* [Task description]
For each record here, output an exact copy.

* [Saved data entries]

-- Opening Marker --

(* ===== verification/Mutex.v ===== *)
(** * Kernel mutexes as a transition system

    kernel/sched.c: [sys_klock], [sys_kunlock] over the scheduler of Sched.v.

    [sys_klock] runs with interrupts disabled ([cli] before the loop, [sti]
    after it), so from its entry, or from the return of the [schedule] inside
    [sleep_on], up to its next [schedule] it is one step.  [sys_kunlock] runs
    with interrupts enabled: a timer interrupt can come between the store to
    [lock] and [wake_up], and inside [wake_up] between the test of the head of
    the queue, the load of the head for the assignment and the assignment, so these
    are four steps. *)
From S2P Require Import Prelude Words Sched.

(** ** The code *)

Definition get_mutex (n : Z) : M sched_state kernel_mutex :=
  s ← get; check "kernel_mutxt_a" (arr_get (kernel_mutxt_a s) n).

Definition set_lock (n v : Z) : M sched_state unit :=
  m ← get_mutex n; s ← get;
  l ← check "kernel_mutxt_a" (arr_set (kernel_mutxt_a s) n (m <| lock := v |>));
  put (s <| kernel_mutxt_a := l |>).

(** [sys_klock] from the test of the [while] on: [None] when it took the lock
    and returned, [Some tmp] when the task went to sleep inside [sleep_on]. *)
Definition klock_loop (n : Z) : M sched_state (option Z) :=
  m ← get_mutex n;
  if decide (lock m <> 0) then tmp ← sleep_on n; mret (Some tmp)
  else set_lock n 1;; mret None.

Definition sys_klock (n : Z) : M sched_state (option Z) := klock_loop n.

(** The task that sleeps in [sys_klock] with local [tmp] gets the processor. *)
Definition klock_resume (n tmp : Z) : M sched_state (option Z) :=
  b ← sleep_resume n tmp;
  if (b : bool) then klock_loop n else mret (Some tmp).

(** [sys_kunlock]: the store, and [wake_up] in its stages, [if (p && *p)], the
    load of [*p] in [( **p ).state = TASK_RUNNING] and the store through it.  (A
    compiler that does not load [*p] again makes the first two one.) *)
Inductive stage := Test | Load | Store (head : Z).

Definition kunlock_store (n : Z) : M sched_state unit := set_lock n 0.

(** The next stage; [None] when [sys_kunlock] returns. *)
Definition kunlock_wake (n : Z) (w : stage) : M sched_state (option stage) :=
  match w with
  | Test => m ← get_mutex n; mret (if decide (wait m <> 0) then Some Load else None)
  | Load => m ← get_mutex n; mret (Some (Store (wait m)))
  | Store h =>
      if decide (h = 0) then stop (Wild "NULL") else
      modify (set_state h TASK_RUNNING);; mret None
  end.

(** ** The transition system *)

(** Where a task is: outside the mutex code, in the [schedule] call of
    [sys_klock n] with local [tmp], or behind the store of [sys_kunlock n]. *)
Inductive phase := Run | Sleeping (n tmp : Z) | Waking (n : Z) (w : stage).

#[export] Instance stage_eq_dec : EqDecision stage.
Proof. solve_decision. Defined.

#[export] Instance phase_eq_dec : EqDecision phase.
Proof. solve_decision. Defined.

(** The kernel's state with each task's place in the code and the history
    variable [held]: the pairs of a task and a mutex it has locked and not
    yet unlocked. *)
Record msys := Msys {
  sys : sched_state;
  phases : gmap Z phase;
  held : gset (Z * Z)
}.

Definition phase_of (s : msys) (p : Z) : phase := default Run (phases s !! p).

#[export] Instance eta_msys : Eta msys :=
  fun r => {| sys := sys r; phases := phases r; held := held r |}.

Inductive event := Klock (n : Z) | Resume | Kunlock (n : Z) | Wake | Timer.

(** What the current task can do next.  A task unlocks only mutexes it holds;
    it can be interrupted except in [sys_klock]. *)
Definition enabled (s : msys) (e : event) : Prop :=
  let me := current (sys s) in
  match e, phase_of s me with
  | Klock _, Run => True
  | Kunlock n, Run => (me, n) ∈ held s
  | Resume, Sleeping _ _ => True
  | Wake, Waking _ _ => True
  | Timer, Run | Timer, Waking _ _ => True
  | _, _ => False
  end.

#[export] Instance enabled_dec s e : Decision (enabled s e).
Proof. unfold enabled. destruct e, (phase_of s _); apply _. Defined.

(** The outcome of [sys_klock n] by task [me]. *)
Definition klock_outcome (s : msys) (me n : Z) (o : outcome (sched_state * option Z)) : outcome msys :=
  match o with
  | Ok (k, None) => Ok (Msys k (<[me := Run]> (phases s)) ({[(me, n)]} ∪ held s))
  | Ok (k, Some tmp) => Ok (Msys k (<[me := Sleeping n tmp]> (phases s)) (held s))
  | Err f => Err f
  end.

Definition exec (s : msys) (e : event) : outcome msys :=
  let me := current (sys s) in
  match e, phase_of s me with
  | Klock n, _ => klock_outcome s me n (sys_klock n (sys s))
  | Resume, Sleeping n tmp => klock_outcome s me n (klock_resume n tmp (sys s))
  | Kunlock n, _ =>
      match kunlock_store n (sys s) with
      | Ok (k, _) => Ok (Msys k (<[me := Waking n Test]> (phases s)) (held s ∖ {[(me, n)]}))
      | Err f => Err f
      end
  | Wake, Waking n w =>
      match kunlock_wake n w (sys s) with
      | Ok (k, Some w) => Ok (Msys k (<[me := Waking n w]> (phases s)) (held s))
      | Ok (k, None) => Ok (Msys k (<[me := Run]> (phases s)) (held s))
      | Err f => Err f
      end
  | Timer, _ =>
      match do_timer 3 (sys s) with
      | Ok (k, _) => Ok (s <| sys := k |>)
      | Err f => Err f
      end
  | _, _ => Ok s
  end.

Inductive step (s : msys) (e : event) (s' : msys) : Prop :=
| Step : enabled s e -> exec s e = Ok s' -> step s e s'.

(** A kernel about to run its tasks: nobody in the mutex code, all mutexes
    free, all tasks running. *)
Definition initial (s : msys) : Prop :=
  let k := sys s in
  wf_table k /\ slots_distinct k /\ init_addr k ∈ task k /\ init_addr k <> 0 /\
  phases s = ∅ /\ held s = ∅ /\ kernel_mutxt_a k = replicate 64 (Mutex 0 0) /\
  (forall p, p ∈ task k -> p <> 0 -> state_of k p = TASK_RUNNING).

Inductive reachable : msys -> Prop :=
| reach_init s : initial s -> reachable s
| reach_step s e s' : reachable s -> step s e s' -> reachable s'.

(** ** Views of the state *)

Definition mutex_at (n : Z) (k : sched_state) : kernel_mutex :=
  default (Mutex 0 0) (arr_get (kernel_mutxt_a k) n).

Definition upd_mutex (n : Z) (f : kernel_mutex -> kernel_mutex) (k : sched_state) : sched_state :=
  k <| kernel_mutxt_a := alter f (Z.to_nat n) (kernel_mutxt_a k) |>.

Definition in_range (n : Z) : Prop := 0 ≤ n < 64.

Lemma get_mutex_ok n k :
  length (kernel_mutxt_a k) = 64%nat -> in_range n -> get_mutex n k = Ok (k, mutex_at n k).
Proof.
  intros Hl Hn. unfold get_mutex, mutex_at, mbind, M_bind, get, check.
  destruct (arr_get_is_Some (kernel_mutxt_a k) n) as [m ->]; [|done]. rewrite Hl. apply Hn.
Qed.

-- Closing Marker --

* [Written answer]
(* ===== verification/Mutex.v ===== *)
(** * Kernel mutexes as a transition system

    kernel/sched.c: [sys_klock], [sys_kunlock] over the scheduler of Sched.v.

    [sys_klock] runs with interrupts disabled ([cli] before the loop, [sti]
    after it), so from its entry, or from the return of the [schedule] inside
    [sleep_on], up to its next [schedule] it is one step.  [sys_kunlock] runs
    with interrupts enabled: a timer interrupt can come between the store to
    [lock] and [wake_up], and inside [wake_up] between the test of the head of
    the queue, the load of the head for the assignment and the assignment, so these
    are four steps. *)
From S2P Require Import Prelude Words Sched.

(** ** The code *)

Definition get_mutex (n : Z) : M sched_state kernel_mutex :=
  s ← get; check "kernel_mutxt_a" (arr_get (kernel_mutxt_a s) n).

Definition set_lock (n v : Z) : M sched_state unit :=
  m ← get_mutex n; s ← get;
  l ← check "kernel_mutxt_a" (arr_set (kernel_mutxt_a s) n (m <| lock := v |>));
  put (s <| kernel_mutxt_a := l |>).

(** [sys_klock] from the test of the [while] on: [None] when it took the lock
    and returned, [Some tmp] when the task went to sleep inside [sleep_on]. *)
Definition klock_loop (n : Z) : M sched_state (option Z) :=
  m ← get_mutex n;
  if decide (lock m <> 0) then tmp ← sleep_on n; mret (Some tmp)
  else set_lock n 1;; mret None.

Definition sys_klock (n : Z) : M sched_state (option Z) := klock_loop n.

(** The task that sleeps in [sys_klock] with local [tmp] gets the processor. *)
Definition klock_resume (n tmp : Z) : M sched_state (option Z) :=
  b ← sleep_resume n tmp;
  if (b : bool) then klock_loop n else mret (Some tmp).

(** [sys_kunlock]: the store, and [wake_up] in its stages, [if (p && *p)], the
    load of [*p] in [( **p ).state = TASK_RUNNING] and the store through it.  (A
    compiler that does not load [*p] again makes the first two one.) *)
Inductive stage := Test | Load | Store (head : Z).

Definition kunlock_store (n : Z) : M sched_state unit := set_lock n 0.

(** The next stage; [None] when [sys_kunlock] returns. *)
Definition kunlock_wake (n : Z) (w : stage) : M sched_state (option stage) :=
  match w with
  | Test => m ← get_mutex n; mret (if decide (wait m <> 0) then Some Load else None)
  | Load => m ← get_mutex n; mret (Some (Store (wait m)))
  | Store h =>
      if decide (h = 0) then stop (Wild "NULL") else
      modify (set_state h TASK_RUNNING);; mret None
  end.

(** ** The transition system *)

(** Where a task is: outside the mutex code, in the [schedule] call of
    [sys_klock n] with local [tmp], or behind the store of [sys_kunlock n]. *)
Inductive phase := Run | Sleeping (n tmp : Z) | Waking (n : Z) (w : stage).

#[export] Instance stage_eq_dec : EqDecision stage.
Proof. solve_decision. Defined.

#[export] Instance phase_eq_dec : EqDecision phase.
Proof. solve_decision. Defined.

(** The kernel's state with each task's place in the code and the history
    variable [held]: the pairs of a task and a mutex it has locked and not
    yet unlocked. *)
Record msys := Msys {
  sys : sched_state;
  phases : gmap Z phase;
  held : gset (Z * Z)
}.

Definition phase_of (s : msys) (p : Z) : phase := default Run (phases s !! p).

#[export] Instance eta_msys : Eta msys :=
  fun r => {| sys := sys r; phases := phases r; held := held r |}.

Inductive event := Klock (n : Z) | Resume | Kunlock (n : Z) | Wake | Timer.

(** What the current task can do next.  A task unlocks only mutexes it holds;
    it can be interrupted except in [sys_klock]. *)
Definition enabled (s : msys) (e : event) : Prop :=
  let me := current (sys s) in
  match e, phase_of s me with
  | Klock _, Run => True
  | Kunlock n, Run => (me, n) ∈ held s
  | Resume, Sleeping _ _ => True
  | Wake, Waking _ _ => True
  | Timer, Run | Timer, Waking _ _ => True
  | _, _ => False
  end.

#[export] Instance enabled_dec s e : Decision (enabled s e).
Proof. unfold enabled. destruct e, (phase_of s _); apply _. Defined.

(** The outcome of [sys_klock n] by task [me]. *)
Definition klock_outcome (s : msys) (me n : Z) (o : outcome (sched_state * option Z)) : outcome msys :=
  match o with
  | Ok (k, None) => Ok (Msys k (<[me := Run]> (phases s)) ({[(me, n)]} ∪ held s))
  | Ok (k, Some tmp) => Ok (Msys k (<[me := Sleeping n tmp]> (phases s)) (held s))
  | Err f => Err f
  end.

Definition exec (s : msys) (e : event) : outcome msys :=
  let me := current (sys s) in
  match e, phase_of s me with
  | Klock n, _ => klock_outcome s me n (sys_klock n (sys s))
  | Resume, Sleeping n tmp => klock_outcome s me n (klock_resume n tmp (sys s))
  | Kunlock n, _ =>
      match kunlock_store n (sys s) with
      | Ok (k, _) => Ok (Msys k (<[me := Waking n Test]> (phases s)) (held s ∖ {[(me, n)]}))
      | Err f => Err f
      end
  | Wake, Waking n w =>
      match kunlock_wake n w (sys s) with
      | Ok (k, Some w) => Ok (Msys k (<[me := Waking n w]> (phases s)) (held s))
      | Ok (k, None) => Ok (Msys k (<[me := Run]> (phases s)) (held s))
      | Err f => Err f
      end
  | Timer, _ =>
      match do_timer 3 (sys s) with
      | Ok (k, _) => Ok (s <| sys := k |>)
      | Err f => Err f
      end
  | _, _ => Ok s
  end.

Inductive step (s : msys) (e : event) (s' : msys) : Prop :=
| Step : enabled s e -> exec s e = Ok s' -> step s e s'.

(** A kernel about to run its tasks: nobody in the mutex code, all mutexes
    free, all tasks running. *)
Definition initial (s : msys) : Prop :=
  let k := sys s in
  wf_table k /\ slots_distinct k /\ init_addr k ∈ task k /\ init_addr k <> 0 /\
  phases s = ∅ /\ held s = ∅ /\ kernel_mutxt_a k = replicate 64 (Mutex 0 0) /\
  (forall p, p ∈ task k -> p <> 0 -> state_of k p = TASK_RUNNING).

Inductive reachable : msys -> Prop :=
| reach_init s : initial s -> reachable s
| reach_step s e s' : reachable s -> step s e s' -> reachable s'.

(** ** Views of the state *)

Definition mutex_at (n : Z) (k : sched_state) : kernel_mutex :=
  default (Mutex 0 0) (arr_get (kernel_mutxt_a k) n).

Definition upd_mutex (n : Z) (f : kernel_mutex -> kernel_mutex) (k : sched_state) : sched_state :=
  k <| kernel_mutxt_a := alter f (Z.to_nat n) (kernel_mutxt_a k) |>.

Definition in_range (n : Z) : Prop := 0 ≤ n < 64.

Lemma get_mutex_ok n k :
  length (kernel_mutxt_a k) = 64%nat -> in_range n -> get_mutex n k = Ok (k, mutex_at n k).
Proof.
  intros Hl Hn. unfold get_mutex, mutex_at, mbind, M_bind, get, check.
  destruct (arr_get_is_Some (kernel_mutxt_a k) n) as [m ->]; [|done]. rewrite Hl. apply Hn.
Qed.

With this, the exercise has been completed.